Repoblación que se ve detenida por Abderramán I, hasta que el conde Rodrigo reorganiza el movimiento repoblador tras la ocupación de las fortalezas de Amaya, Mave (Cildá) y Saldaña.
La supervivencia de estos hombres libres o villanos dependía, en alguna medida, de la existencia de la nobleza o de las iglesias y monasterios importantes, así como de su necesidad para defender los intereses de los monarcas en los territorios de frontera. Se traduce todo ello en privilegios, libertades, exención de impuestos y cargas fiscales para favorecer la expansión.

Los condes levantan sus fortalezas y castillos para defender a quienes trabajan en el llano. Los monjes hacen una repoblación monástica con predominio de la riqueza ganadera sobre el cultivo. Hombres destacados en esta época primera son el abad Vitulo, en el valle de Mena, obispo Juan, en la diócesis de Valpuesta, y el conde Munio Núñez.

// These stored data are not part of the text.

(* ===== verification/Crates.v ===== *)
(** * Code outside the repository

    The third-party crates and operating-system services the A Quo crates
    call, as operations of type classes: every definition that uses one takes
    it as an argument. [Crates] holds the operations of [base64], [sha2] and
    [ssh-key]; [Serde] the JSON readers and writers of one type ([serde_json],
    [serde_json_canonicalizer]). [CratesOk] and [SerdeOk] state the documented
    behaviour that some theorems rely on; [Instances.v] has an instance of each. *)

From stdpp Require Import base numbers list strings option.
From Stdlib Require Import Strings.Byte.
From S2P Require Import Prelude Text.

(** A [Result] of foreign code, which is assumed not to panic. *)
Definition of_sum {E A} (x : E + A) : result E A :=
  match x with inl e => Err e | inr a => Ok a end.

(** ** [ssh-key] *)

(** [ssh_key::public::KeyData]. The integers of an RSA key are what
    [Mpint::as_positive_bytes] gives: [None] for a negative one. *)
Inductive KeyData :=
| Ed25519
| Ecdsa
| SkEcdsaSha2NistP256
| SkEd25519
| Rsa (n e : option bytes)
| OtherKeyData.

(** [ssh_key::Algorithm], as far as the code matches on it. *)
Inductive Algorithm :=
| AlgorithmRsa (hash : option string)
| AlgorithmOther.

Definition is_rsa (k : KeyData) : bool := match k with Rsa _ _ => true | _ => false end.

(** ** Operations *)

Class Crates := {
  URL_SAFE_NO_PAD_encode : bytes → string;
  URL_SAFE_NO_PAD_decode : string → string + bytes;
  STANDARD_encode : bytes → string;
  STANDARD_decode : string → string + bytes;
  STANDARD_NO_PAD_encode : bytes → string;
  STANDARD_NO_PAD_decode : string → string + bytes;
  Sha256_digest : bytes → bytes;
  SshPublicKey : Type;
  SshSig : Type;
  PublicKey_from_openssh : string → option SshPublicKey;
  key_data : SshPublicKey → KeyData;
  SshSig_parse : string → option SshSig;
  SshSig_algorithm : SshSig → Algorithm;
  PublicKey_verify : SshPublicKey → string → bytes → SshSig → bool;
}.

(** What the engines and the hash document. *)
Class CratesOk `{!Crates} := {
  url_safe_round_trip bs : URL_SAFE_NO_PAD_decode (URL_SAFE_NO_PAD_encode bs) = inr bs;
  url_safe_length bs : (str_len (URL_SAFE_NO_PAD_encode bs) <= 2 * len bs)%N;
  standard_no_pad_round_trip bs :
    STANDARD_NO_PAD_decode (STANDARD_NO_PAD_encode bs) = inr bs;
  sha256_length bs : len (Sha256_digest bs) = 32%N;
}.

(** ** JSON *)

Inductive JsonCategory := JsonIo | JsonSyntax | JsonData | JsonEof.

Record JsonError := { je_category : JsonCategory; je_line : N; je_column : N }.

Class Serde (T : Type) := {
  json_to_vec : T → JsonError + bytes;
  jcs_to_vec : T → JsonError + bytes;
  json_from_slice : bytes → JsonError + T;
}.

(** [serde_json::to_vec_pretty] *)
Class SerdePretty (T : Type) := { json_to_vec_pretty : T → JsonError + bytes }.

(** Reading back what was written, for the values [ok] holds of (RFC 8785
    writes an integer exactly only within the range of an IEEE double). *)
Class SerdeOk (T : Type) `{!Serde T} (ok : T → Prop) := {
  jcs_round_trip x bs : ok x → jcs_to_vec x = inr bs → json_from_slice bs = inr x;
  json_round_trip x bs : ok x → json_to_vec x = inr bs → json_from_slice bs = inr x;
}.

#[export] Instance JsonCategory_eq_dec : EqDecision JsonCategory.
Proof. solve_decision. Defined.
#[export] Instance JsonError_eq_dec : EqDecision JsonError.
Proof. solve_decision. Defined.

(** ** The file system and the signer process *)

(** [std::fs::Metadata] of a path on Unix. *)
Record Metadata := {
  md_is_symlink : bool;
  md_is_file : bool;
  md_is_dir : bool;
  md_is_socket : bool;
  md_len : N;
  md_readonly : bool;
  md_modified : string + Z;
  md_dev : N;
  md_ino : N;
  md_uid : N;
  md_mode : N;
  md_mtime : Z;
  md_mtime_nsec : Z;
  md_ctime : Z;
  md_ctime_nsec : Z;
}.

(** One state of the file system; an error carries its [io::Error] text. *)
Record Fs := {
  symlink_metadata : string → string + Metadata;
  metadata : string → string + Metadata;
  canonicalize : string → string + string;
  fs_read : string → string + bytes;
}.

(** What [Child::try_wait] answers at one poll. *)
Inductive TryWait :=
| Exited
| Running
| TryWaitError (e : string).

(** [std::process::Output] *)
Record Output := { out_success : bool; out_status : string; out_stdout : bytes }.

(** A spawned child: its standard input, the result of writing to it, the
    answers to the successive polls and the result of [wait_with_output]. *)
Record Child := {
  ch_stdin : bool;
  ch_write_all : option string;
  ch_try_wait : nat → TryWait;
  ch_wait_with_output : string + Output;
}.

(** Starting [ssh-keygen]: the metadata of its executable, the child that a
    command line gives when it is fed some input, and the instants (in
    milliseconds) read at the start of the wait and at each poll. *)
Class SshKeygen := {
  keygen_metadata : string + Metadata;
  keygen_spawn : list string → bytes → string + Child;
  instant_start : N;
  instant_at : nat → N;
}.

(** [thread::sleep(20 ms)] separates two polls of a monotonic clock. *)
Class ClockOk `{!SshKeygen} := {
  clock_first : (instant_start <= instant_at 0)%N;
  clock_sleeps i : (instant_at i + 20 <= instant_at (S i))%N;
}.

Lemma of_sum_Ok {E A} (x : E + A) a : of_sum x = Ok a ↔ x = inr a.
Proof. destruct x; cbn; naive_solver. Qed.

#[export] Hint Rewrite @of_sum_Ok : ok.

Lemma no_panic_of_sum {E A} (x : E + A) : no_panic (of_sum x).
Proof. by destruct x. Qed.

#[export] Hint Resolve no_panic_of_sum : panics.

Lentamente van de norte a sur hacia el desierto del Duero, buscando sus amplios horizontes en un despliegue de avance y retroceso, cultivando tierras y defendiéndolas tras las fronteras naturales de ríos como Arlanzón, Arlanza, Pisuerga, Ebro y Duero, viviendo a la sombra de los castillos que refuerzan esas mismas rayas fronterizas.
Aquí quedaron como poblados de referencia Sasamón, Villadiego, así como la vieja ciudad cántabra de Amaya y su inexpugnable fortaleza, como garantía para la seguridad de Valdeolea, Valdeprado, Valderredible, amén de la línea de fortalezas del Ebro como Virtus, Orbaneja, Valdenoceda, Medina, Tedeja, Frías, Pancorbo; algunas llegadas hasta nosotros reformadas y de otras sólo nos quedan sus ruinas, su recuerdo o nada...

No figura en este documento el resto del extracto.